脂肪腫摘出術のMRI画像診断の重要性/にしやま形成外科皮フ科クリニック(名古屋栄3丁目)
2015-04-09
脂肪腫について
脂肪腫の患者様は、一般的に当クリニックに来院されるまでの経過が長い方が多い傾向にあります。脂肪腫が感染などを起こさずにゆっくりと大きくなるという性質のため、放っておいても良いかなと思っていたり、近医を受診するもこのまま経過を見ても大丈夫と言われていたりと様々です。
確かに、小さいうちは特に何か症状がでるわけでもありませんが、大きくなってくるとそうとも言えないようです。経験上10cmもの大きさになるには、3年から10年ぐらいの期間が必要になります。
当クリニックでは、脂肪腫の位置とその性状をMRIないしはCT検査を行い確定診断を行います。これは、手術をする前の大変重要な検査の一つです。
例えば、上腕に10cmの脂肪腫があると重量と厚みがでてくるために、下層の筋肉を圧迫したりするので腕のだるさや肩凝りなどの症状を感じるという訴えがありました。
また、腹部の11cmの脂肪腫では、不自然な膨らみと仕事や運動などをするときに違和感と時に軽い痛みがあると言われていました。
肩の9cmの脂肪腫の方も、片側の肩凝りと圧迫感、重だるさの症状と膨らみ気にしていると言われていました。
本来ならば、小さいうちに来院していただき取り除くのが最も望ましいのですが、このように脂肪腫もある程度の大きさになってくると、そのものの重量と周囲組織を圧迫するなどによる何かしらの症状が出てくるのは確かなようです。
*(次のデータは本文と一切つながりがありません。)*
(* ===== verification/ClientFacts.v ===== *)
(** * Properties of the workflow client *)

From S2P Require Import Prelude Common Effects History Interceptors Converter Tracing TracingFacts Rpc Client.
From S2P Require Import Reference.

(** ** One RPC *)

Section Calls.
Context {W U : Type} `{Stub W}.

(** The world after the call [m]. *)
Definition after_call {R} (g : GrpcClient) (m : rpc R) (w : World W U) : World W U :=
  let ctx := call_context g (rpc_polls m) in
  (w <| w_server := fst (invoke m ctx (w_server w)) |>)
    <| w_issued ::= fun l => l ++ [{| issued_rpc := m; issued_context := ctx |}] |>.

Definition status_of {R} (g : GrpcClient) (m : rpc R) (w : World W U) : Status :=
  fst (snd (invoke m (call_context g (rpc_polls m)) (w_server w))).

Definition response_of {R} (g : GrpcClient) (m : rpc R) (w : World W U) : R :=
  snd (snd (invoke m (call_context g (rpc_polls m)) (w_server w))).

Definition rpc_exception {R} (m : rpc R) (st : Status) : exn :=
  let msg := "rpc " +:+ rpc_name m +:+ " failed: " +:+ error_message st in
  if bool_decide (error_code st = NOT_FOUND) then NotFoundError msg else RpcError msg false.

Definition rpc_answer {R} (m : rpc R) (st : Status) (resp : R) : result R :=
  if bool_decide (error_code st = OK) then inr resp
  else if rpc_polls m && bool_decide (error_code st = DEADLINE_EXCEEDED) then inr (empty_response m)
  else inl (rpc_exception m st).

Lemma UnaryCall_eq {R} g (m : rpc R) (w : World W U) :
  UnaryCall g m w = Val (after_call g m w, rpc_answer m (status_of g m w) (response_of g m w)).
Proof.
  unfold UnaryCall, after_call, rpc_answer, rpc_exception, status_of, response_of.
  destruct (invoke m _ (w_server w)) as [srv [st resp]]. simpl.
  destruct (error_code st); simpl; rewrite ?andb_false_r, ?andb_true_r; try done;
    by destruct (rpc_polls m).
Qed.

Lemma UnaryCall_bind {R A} g (m : rpc R) (k : R -> Act (World W U) A) w :
  hbind (UnaryCall g m) k w =
  match rpc_answer m (status_of g m w) (response_of g m w) with
  | inr resp => k resp (after_call g m w)
  | inl e => Val (after_call g m w, inl e)
  end.
Proof. unfold hbind. rewrite UnaryCall_eq. by destruct (rpc_answer _ _ _). Qed.

(** ** Lists *)

(** [serves g call token w pages w']: the pages of a list the server hands out from
    [token] on. *)
Inductive serves {A} (g : GrpcClient) (call : string -> rpc (Page A)) :
    string -> World W U -> list (list A) -> World W U -> Prop :=
| serves_last token w items w' :
    UnaryCall g (call token) w = Val (w', inr (items, "")) -> serves g call token w [items] w'
| serves_more token w items next w1 pages w' :
    UnaryCall g (call token) w = Val (w1, inr (items, next)) -> next <> "" ->
    serves g call next w1 pages w' -> serves g call token w (items :: pages) w'.
(* ===== verification/SearchAttributes.v ===== *)
(** * Search attributes

    [common/search_attribute.cpp]: typed values as the plain JSON payloads the server
    indexes.  They do not go through the data converter, so the server can read them
    whatever codecs a client has. *)

From S2P Require Import Prelude Common Effects Converter Rpc Client ClientFacts TypedFacts.

Section SearchAttributes.
(** The implicit conversions to [nlohmann::json] that [Json] does not name. *)
Context {J : Type} `{Json J} (of_double : Q -> J) (of_bool : bool -> J) (of_strings : list string -> J).

(** The file's [Encode]; [dump] throws on a string that is not UTF-8. *)
Definition Encode (type : string) (value : J) : result Payload :=
  match dump value with
  | inr s => inr {| p_metadata := <["type" := type]> {["encoding" := "json/plain"]}; p_data := s |}
  | inl e => inl e
  end.

Definition Keyword (value : string) : result Payload := Encode "Keyword" (of_string value).
Definition Text (value : string) : result Payload := Encode "Text" (of_string value).
Definition Int (value : Z) : result Payload := Encode "Int" (of_int value).
Definition Double (value : Q) : result Payload := Encode "Double" (of_double value).
Definition Bool (value : bool) : result Payload := Encode "Bool" (of_bool value).
Definition KeywordList (values : list string) : result Payload := Encode "KeywordList" (of_strings values).

(** ** Facts *)

(** Any peer's default converter reads it, and so does a plain JSON parser. *)
Lemma Encode_readable `{!JsonLaws J} type value p :
  textual value -> Encode type value = inr p ->
  p_metadata p !! "type" = Some type /\ p_metadata p !! "encoding" = Some "json/plain" /\
  json_parse (p_data p) = inr value /\
  FromPayload (Default (J := J)) p = inr value.
Proof.
  intros Ht. unfold Encode. destruct (dump value) as [e|s] eqn:Hd; [done|]. intros [= <-].
  pose proof (dump_parse _ _ Ht Hd) as Hp. split_and!; [done..|].
  unfold FromPayload, FromPayloadJson, encoding_of. cbn. by rewrite Hp.
Qed.
End SearchAttributes.

(** A search attribute a client starts a workflow with reaches the server under its
    name as the payload it was built as, whatever data converter and codecs the client
    has: tagged with its type and with the plain JSON encoding, and with a body a JSON
    parser reads back as the value. *)
Theorem search_attributes_reach_server `{Client.EnumNames} {W U : Type} `{Stub W} (uuid : nat -> string)
    {J : Type} `{Json J, !JsonLaws J} (c : Client (World W U)) options type input (w w' : World W U) h
    name indexed_type (value : J) p :
  c_interceptors c = [] -> StartWorkflowPayloads uuid c options type input w = Val (w', inr h) ->
  textual value -> Encode indexed_type value = inr p -> so_search_attributes options !! name = Some p ->
  exists req q, w_issued w' = w_issued w ++
      [{| issued_rpc := StartWorkflowExecution req; issued_context := call_context (c_grpc c) false |}] /\
    sr_search_attributes req !! name = Some q /\
    Proto.metadata q !! "type" = Some indexed_type /\
    Proto.metadata q !! "encoding" = Some "json/plain" /\
    json_parse (Proto.data q) = inr value.
Proof.
  intros Hnone Hrun Ht He Hn.
  destruct (start_request uuid c options type input w w' h Hnone Hrun) as (req & Hiss & _ & _ & _ & Hsa).
  destruct (Encode_readable indexed_type value p Ht He) as (Hty & Henc & Hp & _).
  exists req, (Common.ToProtoPayload p). split; [exact Hiss|].
  rewrite ToProtoPayload_eq. split_and!; [|exact Hty|exact Henc|exact Hp].
  by rewrite Hsa, ToProtoFields_eq, lookup_fmap, Hn, <- ToProtoPayload_eq.
Qed.

Definition gold_tier : StartWorkflowOptions :=
  ref_start <| so_search_attributes := {["Tier" := {| p_metadata :=
    <["type" := "Keyword"]> {["encoding" := "json/plain"]}; p_data := "sgold" |}]} |>.

Lemma search_attributes_reach_server_witness :
  exists req q w' h,
    StartWorkflowPayloads ref_uuid (ref_client (S := World nat unit) []) gold_tier "W" [] (ref_world tt) =
      Val (w', inr h) /\
    sr_search_attributes req !! "Tier" = Some q /\ json_parse (Proto.data q) = inr (RString "gold").
Proof.
  assert (Hrun : exists w' h, StartWorkflowPayloads ref_uuid (ref_client (S := World nat unit) [])
    gold_tier "W" [] (ref_world tt) = Val (w', inr h)) by (eexists _, _; vm_compute; reflexivity).
  destruct Hrun as (w' & h & Hrun).
  destruct (search_attributes_reach_server ref_uuid (ref_client (S := World nat unit) []) gold_tier "W" []
    (ref_world tt) w' h "Tier" "Keyword" (RString "gold")
    {| p_metadata := <["type" := "Keyword"]> {["encoding" := "json/plain"]}; p_data := "sgold" |})
    as (req & q & _ & Hq & _ & _ & Hp); [reflexivity|exact Hrun|exact I|reflexivity|reflexivity|].
  exists req, q, w', h. split_and!; [exact Hrun|exact Hq|exact Hp].
Defined.
Lemma thread_step_measure w w' :
  inv w -> stop_ w = true -> thread_moves w w' ->
  measure (threads_ w') < measure (threads_ w) /\ stop_ w' = true /\ inv w' /\
  length (threads_ w') = length (threads_ w).
Proof.
  intros Hw Hst (i & ev & Hs). pose proof (thread_step_inv _ _ _ _ _ Hw Hs) as Hw'.
  unfold thread_step in Hs. destruct (threads_ w !! i) as [t|] eqn:Hi; [|done].
  destruct (step_at interval t ev w) as [[w1 p]|] eqn:Ha; [|done]. simplify_eq.
  pose proof (step_at_rank _ _ _ _ _ Hst Ha) as Hr.
  pose proof (step_at_effect _ _ _ _ _ _ _ Hw Hi Ha) as He.
  pose proof (ef_woken _ _ _ _ He) as Hwk.
  destruct (woken_lookup _ _ _ _ Hwk Hi) as (t1 & H1 & Ht1).
  pose proof (measure_woken _ _ Hwk) as Hm.
  split_and!; [|by rewrite <- Hst, <- (ef_stop _ _ _ _ He)|done|].
  - cbn. rewrite (measure_insert _ _ _ _ H1). cbn [with_pc t_pc].
    assert (t1 = t \/ t_pc t = Parked) as [->|Hp].
    { destruct Ht1 as [->|[s ->]]; [by left|]. destruct (wake_cases s t) as [->|[? _]]; auto. }
    + lia.
    + (* a parked thread moves only by a spurious wakeup, which wakes nobody else *)
      unfold step_at in Ha. rewrite Hp in Ha. destruct ev; simplify_eq.
      rewrite Hp in *. cbn in *. lia.
  - cbn. rewrite length_insert. by apply length_woken.
Qed.

Lemma thread_steps_bounded n w w' :
  inv w -> stop_ w = true -> nsteps thread_moves n w w' ->
  Z.of_nat n + measure (threads_ w') <= measure (threads_ w) /\ inv w' /\ stop_ w' = true.
Proof.
  intros Hw Hst Hn. induction Hn as [w|n w1 w2 w3 H12 H23 IH]; [split; [lia|by split]|].
  destruct (thread_step_measure _ _ Hw Hst H12) as (Hm & Hst2 & Hw2 & _).
  destruct (IH Hw2 Hst2) as (Hm2 & ? & ?). split; [lia|by split].
Qed.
画像診断にて、下層とのつながりや周囲への影響が無い、皮膜に包まれているなど局所麻酔の手術で取り除く可能であると確認ができたら手術の計画に入ります。
摘出手術には、まず30Gの最も細い針を使った部分麻酔を行います。麻酔は、脂肪腫ができている部分全体に行いますが、30Gでゆっくりと注射するので患者様が想像しているより痛みは少ないのです。
次に、皮膚をメスで切開して、脂肪腫の上縁が見えたら全体がよく見えるようにして、後は手刀(手の感覚で)で脂肪腫を剥がしていきます。この方法は、はさみでカットしていくよりも、周囲組織にダメージが少なく早く確実な方法です。ただ、手刀は経験とセンスが必要なので、信頼のおける形成外科医をお探しになられるのが良いと思います。
取り出す手術に要する時間は、だいたい20分ぐらいです。取り出した脂肪腫は、病理検査という細胞検査に出し1週間ぐらいでレポートが出てきます。創部の止血と生食液による十分な洗浄をおこない、皮膚の縫合に入ります。
皮膚の縫合は、形成外科的手技により丁寧に2層縫合を行います。真皮は、透明な糸で縫合をおこない創部が拡がる力を緩和します。これだけで、縫合創はピッタリとよっています。そして、皮膚表面を黒い糸で縫合するこれが2層縫合です。ちなみに、真皮縫合の糸は抜糸をしません。
創部は、脂肪腫が出来ていたスペースがありますので、この部分に血液などが溜まってしまうと、痛みや感染のリスクが起こるので、ドレーンとういうシリコンの細いチューブを1~2日いれて、排液を行います。
術後5日経過したら皮膚を縫っている糸を抜糸します。抜糸をしたらキズアトに肌色のテープを貼ります、またキズアトが早く良くなるように6ヶ月間内服治療を行います。